Gonzalez-Posadas, 781 F.3d at 685.
Even if Ramirez-Perez had established a fear of persecution based on a protected
characteristic, he would still need to show that the Salvadoran government is “unable or
unwilling” to control that persecution. Lie v. Ashcroft, 396 F.3d 530, 537 (3d Cir. 2005)
(citation omitted). This he has not done. The IJ and BIA observed that after Ramirez-
Perez’s sister was threatened, she reported the threat to the police, and they not only
conducted a sting operation but also arrested one of the persons who was extorting his
sister. This is substantial evidence to support the conclusion that the Salvadoran
government is not unable or unwilling to control any persecution Ramirez-Perez might
face. We thus reject his asylum and withholding claims.
B. Relief under the CAT
To succeed on a CAT claim, a petitioner must show it is more likely than not that
he would be tortured if he is removed to his country of nationality and that the torture
would be inflicted by or at the acquiescence of a “public official acting in an official
capacity.” 8 C.F.R. §§ 208.16, 208.18. The BIA and IJ denied Ramirez-Perez’s CAT
claim because they found it was too speculative. A.R. 5, 80–81. Substantial evidence
supports this conclusion. Ramirez-Perez has pointed to nothing more than a speculative
fear that a gang will ask him for money or recruit him.
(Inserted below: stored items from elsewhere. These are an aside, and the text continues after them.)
Lemma map_iteration_inv n i st :
  table_inv env n st -> (i < n)%nat ->
  regions (drop i (memory_regions st)) = [] ->
  wp (map_iteration env data i)
     (fun _ st' => table_inv env n st' /\
                   regions (drop (S i) (memory_regions st')) = [])
     (some_inv env) (some_inv env) st.
Proof.
  intros [Hinv Hlen] Hi Hdrop. unfold map_iteration.
  pose proof (mmap_region_mmaps env st) as Hm.
  pose proof (mmap_region_mapped env st) as Hmap.
  pose proof (mmap_region_trace env st) as Htr.
  pose proof (mmap_region_frame env st) as (_&_&_&_&Hmem&_&Hfl).
  assert (Hlive : regions (memory_regions st) = regions (take i (memory_regions st))).
  { rewrite <- (take_drop i (memory_regions st)) at 1.
    by rewrite regions_app, Hdrop, app_nil_r. }
  apply wp_bind, wp_mmap_region. intros s Hs.
  set (st1 := final (mmap_region env st)) in *.
  wp_steps. apply wp_load_slot; simpl; rewrite Hmem.
  2:{ rewrite list_lookup_insert_eq by lia. intros [[= ->]|[=]].
      by destruct (mmap_ok env (mmaps st)). }
  intros s'. rewrite list_lookup_insert_eq by lia. intros [= <-] _.
  assert (Hdrop' : regions (drop (S i) (<[i:=s]> (memory_regions st))) = []).
  { rewrite drop_insert_lt by lia. by apply regions_drop_nil. }
  destruct (mmap_ok env (mmaps st)) eqn:Hok; subst s.
  - eapply wp_mono; [apply touch_pages_page_step| |done|done].
    intros [] st' Hstep. cbn beta in Hstep.
    pose proof Hstep as (_&_&_&_&_&Hmem'&_). simpl in Hmem'.
    split; [|by rewrite Hmem'].
    eapply table_inv_page_step; [|exact Hstep].
    split; simpl; [|by rewrite length_insert].
    rewrite regions_insert by lia.
    rewrite (regions_drop_nil _ _ Hdrop), app_nil_r, <- Hlive. simpl.
    by apply wi_mmap_ok.
  - apply wp_emit. simpl. split; [|done].
    split; simpl; [|by rewrite length_insert].
    rewrite regions_insert by lia.
    rewrite (regions_drop_nil _ _ Hdrop), app_nil_r, <- Hlive. simpl.
    eapply wi_neutral; [exact Hinv|..]; simpl; rewrite ?Hm, ?Hmap, ?Hfl, ?Htr;
      [lia|done|done| |].
    + by rewrite <- app_assoc.
    + by repeat constructor.
Qed.
(** X15. [byAlias.Swap] panics exactly when an index is outside the
    slice.  Otherwise it exchanges the elements at the two positions and
    leaves every other position alone: the slice keeps its length and
    its elements, and swapping the same positions again restores it. *)
Theorem swap_exchanges (d : list hostMessage.t) (i j : nat) :
  (byAlias.Swap d i j = None <-> ~ (i < byAlias.Len d /\ j < byAlias.Len d))
  /\ (i < byAlias.Len d -> j < byAlias.Len d ->
      exists d', byAlias.Swap d i j = Some d'
        /\ byAlias.Len d' = byAlias.Len d
        /\ d' !! i = d !! j
        /\ d' !! j = d !! i
        /\ (forall k, k <> i -> k <> j -> d' !! k = d !! k)
        /\ Permutation d' d
        /\ byAlias.Swap d' i j = Some d).
Proof.
  unfold byAlias.Swap, byAlias.Len. split.
  - destruct (d !! i) as [x|] eqn:Hi; [destruct (d !! j) as [y|] eqn:Hj|].
    + apply lookup_lt_Some in Hi, Hj. split; [discriminate | intros Hn; lia].
    + apply lookup_ge_None in Hj. split; [intros _; lia | reflexivity].
    + apply lookup_ge_None in Hi. split; [intros _; lia | reflexivity].
  - intros Hi Hj.
    destruct (lookup_lt_is_Some_2 d i Hi) as [x Hx].
    destruct (lookup_lt_is_Some_2 d j Hj) as [y Hy].
    rewrite Hx, Hy. eexists. split; [reflexivity|].
    assert (Hi' : <[j:=x]> (<[i:=y]> d) !! i = Some y).
    { destruct (decide (i = j)) as [->|Hne].
      - rewrite list_lookup_insert_eq by (rewrite length_insert; lia). congruence.
      - rewrite list_lookup_insert_ne by congruence.
        now rewrite list_lookup_insert_eq. }
    assert (Hj' : <[j:=x]> (<[i:=y]> d) !! j = Some x).
    { rewrite list_lookup_insert_eq by (rewrite length_insert; lia). reflexivity. }
    split; [now rewrite !length_insert|].
    split; [congruence|]. split; [congruence|].
    split.
    { intros k Hki Hkj. now rewrite !list_lookup_insert_ne by congruence. }
    split; [now apply Permutation_insert_swap|].
    rewrite Hi', Hj'. f_equal.
    apply list_eq. intros k.
    destruct (decide (k = j)) as [->|Hkj].
    { rewrite list_lookup_insert_eq by (rewrite !length_insert; lia). now symmetry. }
    rewrite list_lookup_insert_ne by congruence.
    destruct (decide (k = i)) as [->|Hki].
    { rewrite list_lookup_insert_eq by (rewrite !length_insert; lia). now symmetry. }
    now rewrite !list_lookup_insert_ne by congruence.
Qed.

(** X16. The insertion sort of package sort, run on a whole slice
    through [Len], [Less] and [Swap], never indexes out of range, and
    the slice it leaves is the one the list version [sort.Sort] computes:
    the same messages in ascending order of alias. *)
Theorem insertionSort_by_interface (d : list hostMessage.t) :
  exists out,
    insertionSort d 0 (byAlias.Len d) = Some out
    /\ out = sort.Sort byAlias_Less d
    /\ Permutation out d
    /\ StronglySorted alias_le out.
Proof.
  exists (sort.Sort byAlias_Less d).
  split; [|split; [reflexivity|split; [apply Sort_perm | apply Sort_sorted]]].
  unfold insertionSort, byAlias.Len, sort.Sort.
  destruct d as [|x d]; [reflexivity|].
  cbn [length Nat.add Nat.sub fold_left sort.sink]. rewrite Nat.sub_0_r.
  exact (outer_fold d [x]).
Qed.

End Interface.

(** ** The columns of a list line *)

Section Columns.








Context `{Externals}.


End Columns.



(** ** The console and the store *)

Section ConsoleAndStore.
Context `{Externals}.
(** [xs.sort((a, b) => key(a) - key(b))]: the sort is stable, so an
    element goes in front of the first one whose key is not smaller. *)
Section Sort.
Context {A : Type} (key : A -> Z).

Fixpoint insertByKey (x : A) (sorted : list A) : list A :=
  match sorted with
  | [] => [x]
  | y :: rest =>
      if key x <=? key y then x :: y :: rest
      else y :: insertByKey x rest
  end.

Definition sortByKey (xs : list A) : list A := fold_right insertByKey [] xs.

Definition keyOrdered (a b : A) : Prop := key a <= key b.
End Sort.

(** *** Dates in a host of fixed UTC offset *)

Definition msPerMinute : Z := 60 * 1000.
Definition msPerHour : Z := 60 * msPerMinute.
Definition msPerDay : Z := 24 * msPerHour.

(** [tz] is local time minus UTC, in minutes. *)
Definition localTime (tz t : Z) : Z := t + tz * msPerMinute.

Definition getHours (tz t : Z) : Z := (localTime tz t mod msPerDay) / msPerHour.
Definition getMinutes (tz t : Z) : Z := (localTime tz t mod msPerHour) / msPerMinute.

(** [d.setHours(h, m, 0, 0)]: same local day, the given clock time;
    hours past 23 roll over into the following days.  A NaN argument
    invalidates the date. *)
Definition setHours (tz : Z) (d : option Z) (h m : option Z) : option Z :=
  match d, h, m with
  | Some t, Some h, Some m =>
      let l := localTime tz t in
      Some (l - l mod msPerDay + h * msPerHour + m * msPerMinute - tz * msPerMinute)
  | _, _, _ => None
  end.

(** [d.setDate(d.getDate() + n)] *)
Definition addDays (d : option Z) (n : Z) : option Z :=
  option_map (fun t => t + n * msPerDay) d.

(** Civil date of a day count since 1970-01-01 (proleptic Gregorian). *)
Definition civil_from_days (days : Z) : Z * Z * Z :=
  let z := days + 719468 in
  let era := z / 146097 in
  let doe := z - era * 146097 in
  let yoe := (doe - doe / 1460 + doe / 36524 - doe / 146096) / 365 in
  let doy := doe - (365 * yoe + yoe / 4 - yoe / 100) in
  let mp := (5 * doy + 2) / 153 in
  let d := doy - (153 * mp + 2) / 5 + 1 in
  let m := if mp <? 10 then mp + 3 else mp - 9 in
  let y := yoe + era * 400 + (if m <=? 2 then 1 else 0) in
  (y, m, d).

Definition isLeapYear (y : Z) : bool :=
  (y mod 4 =? 0) && (negb (y mod 100 =? 0) || (y mod 400 =? 0)).

Definition daysInMonth (y m : Z) : Z :=
  if m =? 2 then (if isLeapYear y then 29 else 28)
  else if (m =? 4) || (m =? 6) || (m =? 9) || (m =? 11) then 30
  else 31.

(** Midnight of the local day of [t]. *)
Definition localMidnight (tz t : Z) : Z :=
  let l := localTime tz t in l - l mod msPerDay - tz * msPerMinute.

(** [new Date(now.getFullYear(), now.getMonth() + 1, 0)]: midnight of the
    last day of the local month of [now]. *)
Definition endOfMonth (tz now : Z) : Z :=
  let '(y, m, d) := civil_from_days (localTime tz now / msPerDay) in
  localMidnight tz now + (daysInMonth y m - d) * msPerDay.

Definition digit_char (d : Z) : ascii := ascii_of_nat (48 + Z.to_nat (d mod 10)).

Fixpoint pad (width : nat) (n : Z) (acc : string) : string :=
  match width with
  | O => acc
  | S w => pad w (n / 10) (String (digit_char n) acc)
  end.

(** The year field of [toISOString]: four digits, or a sign and six
    digits outside 0..9999. *)
Definition isoYear (y : Z) : string :=
  if (0 <=? y) && (y <=? 9999) then pad 4 y ""
  else if y <? 0 then "-" ++ pad 6 (- y) ""
  else "+" ++ pad 6 y "".

(** The [YYYY-MM-DD] text of the calendar day holding millisecond
    count [t]. *)
Definition dateText (t : Z) : string :=
  let '(y, m, d) := civil_from_days (t / msPerDay) in
  isoYear y ++ "-" ++ pad 2 m "" ++ "-" ++ pad 2 d "".

(** [d.toISOString()] kept as the instant it denotes. *)
Definition toISOString (d : option Z) : result Z :=
  match d with
  | Some t => Ok t
  | None => Throw RangeError
  end.

(** *** The range of dates *)

(** The largest time value of a [Date]: 100,000,000 days either side
    of the epoch, in milliseconds. *)
Definition maxTime : Z := 8640000000000000.

(** [new Date(x)] on a whole number of milliseconds: the invalid date
    outside the range.  Where [x] is a sum or a product of whole
    numbers that the source computes in double precision, the exact [x]
    decides the same way: every whole number up to [2^53], so every
    time value in range, is a double, and rounding is monotone, so a
    number past the range stays past it. *)
Definition timeClip (x : Z) : option Z :=
  if Z.abs x <=? maxTime then Some x else None.

(** *** Double-precision numbers

    A number of the source is kept as the rational it is.  [fl q] is
    the double nearest to [q]: 53 significant bits, a tie going to the
    even significand.  The exponent is left unbounded; the magnitudes
    rounded here lie between [2^-16] and [2^55]. *)

(** [q * 2^k] *)
Definition scale2 (q : Q) (k : Z) : Q :=
  if 0 <=? k then (q * inject_Z (2 ^ k))%Q else (q / inject_Z (2 ^ (- k)))%Q.

(** The place of the leading bit of [q <> 0]: the [l] with
    [2^l <= |q| < 2^(l+1)]. *)
Definition ilog2 (q : Q) : Z :=
  let l := Z.log2 (Z.abs (Qnum q)) - Z.log2 (Zpos (Qden q)) in
  if Qle_bool (scale2 1 l) (Qabs q) then l else l - 1.

(** The nearest whole number, a tie going to the even one. *)
Definition roundEven (x : Q) : Z :=
  let f := Qfloor x in
  match Qcompare (x - inject_Z f) (1 # 2) with
  | Lt => f
  | Gt => f + 1
  | Eq => if Z.even f then f else f + 1
  end.

Definition fl (q : Q) : Q :=
  if Qeq_bool q 0 then 0%Q
  else let e := ilog2 q - 52 in
       scale2 (inject_Z (roundEven (scale2 q (- e)))) e.

(** [Number.MAX_SAFE_INTEGER], [2^53 - 1]: up to it a double holds
    every whole number exactly. *)
Definition MAX_SAFE_INTEGER : Z := 9007199254740991.

(** The Number value of a whole number: the double nearest to it.  A
    number past the largest double, which the source holds as
    [Infinity], is kept at its rounded finite value; the sums that use
    it are past the range of dates either way. *)
Definition toNumber (n : Z) : Z := Qfloor (fl (inject_Z n)).

(** [parseInt(v)] on what a capture group holds: the Number value of
    the leading decimal digits, NaN ([None]) when there is none or
    when the group is [undefined]. *)
Definition parseInt (v : option string) : option Z :=
  match v with
  | Some s => option_map toNumber (digits_prefix None s)
  | None => None
  end.

(** [new Date(x)] on a number: the invalid date outside the range,
    else the instant with the fraction dropped. *)
Definition dateOfNumber (x : Q) : option Z :=
  if Qle_bool (Qabs x) (inject_Z maxTime)
  then Some (if Qle_bool 0 x then Qfloor x else Qceiling x)
  else None.

End JS.

Import JS.

(** ** A backtracking matcher for the regular expressions of the source

    The matcher follows the priorities of the JavaScript engine: a
    quantifier is greedy, an alternation tries its branches from left to
    right, and a failure further on returns to the latest choice.
    Captures are threaded through the continuation, so a choice that is
    abandoned leaves no capture behind. *)

Module Regex.

Inductive re :=
| Eps
| Eos                                  (* [$] *)
| Chr (p : ascii -> bool)              (* one character of a class *)
| Seq (r1 r2 : re)
| Alt (r1 r2 : re)                     (* [r1|r2] *)
| Opt (r : re)                         (* [r?] *)
| Star (p : ascii -> bool)             (* [c*] on a character class *)
| Group (n : nat) (r : re).            (* the n-th capture group *)

Definition caps := nat -> option string.

Definition no_caps : caps := fun _ => None.

Definition set_cap (n : nat) (v : string) (c : caps) : caps :=
  fun i => if Nat.eqb i n then Some v else c i.

(** The text between position [s] and the later position [s']. *)
Definition consumed (s s' : string) : string :=
  substring 0 (String.length s - String.length s') s.

Section Matcher.
Context {A : Type}.

Fixpoint star (p : ascii -> bool) (s : string) (k : string -> option A)
  : option A :=
  match s with
  | String a s' =>
      if p a
      then match star p s' k with
           | Some x => Some x
           | None => k s
           end
      else k s
  | EmptyString => k s
  end.

Fixpoint m (r : re) (s : string) (c : caps)
           (k : string -> caps -> option A) : option A :=
  match r with
  | Eps => k s c
  | Eos => match s with EmptyString => k s c | String _ _ => None end
  | Chr p =>
      match s with
      | String a s' => if p a then k s' c else None
      | EmptyString => None
      end
  | Seq r1 r2 => m r1 s c (fun s1 c1 => m r2 s1 c1 k)
  | Alt r1 r2 =>
      match m r1 s c k with
      | Some x => Some x
      | None => m r2 s c k
      end
  | Opt r1 =>
      match m r1 s c k with
      | Some x => Some x
      | None => k s c
      end
  | Star p => star p s (fun s1 => k s1 c)
  | Group n r1 => m r1 s c (fun s1 c1 => k s1 (set_cap n (consumed s s1) c1))
  end.
End Matcher.

(** What a successful run of [m] went through, read off the
    expression alone: [matches r s c s' c'] when [r] can take the
    matcher from position [s] with captures [c] to position [s'] with
    captures [c'].  Priorities are left out. *)
Fixpoint matches (r : re) (s : string) (c : caps) (s' : string) (c' : caps)
  : Prop :=
  match r with
  | Eps => s' = s /\ c' = c
  | Eos => s = EmptyString /\ s' = s /\ c' = c
  | Chr p => exists a, s = String a s' /\ p a = true /\ c' = c
  | Seq r1 r2 =>
      exists s1 c1, matches r1 s c s1 c1 /\ matches r2 s1 c1 s' c'
  | Alt r1 r2 => matches r1 s c s' c' \/ matches r2 s c s' c'
  | Opt r1 => matches r1 s c s' c' \/ (s' = s /\ c' = c)
  | Star p => c' = c /\ (String.length s' <= String.length s)%nat
  | Group n r1 =>
      exists c1, matches r1 s c s' c1 /\ c' = set_cap n (consumed s s') c1
  end.

(** An expression without capture groups. *)
Fixpoint groupless (r : re) : bool :=
  match r with
  | Eps | Eos | Chr _ | Star _ => true
  | Seq r1 r2 | Alt r1 r2 => groupless r1 && groupless r2
  | Opt r1 => groupless r1
  | Group _ _ => false
  end.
Moreover, he testified that the
police actively targeted and arrested the person who was extorting his sister. Far from
demonstrating acquiescence in torture, this testimony suggests the Salvadoran
5
government affirmatively tried to prevent mistreatment of Ramirez-Perez and his family.
We therefore reject his CAT claim and, with that complete, the petition for review.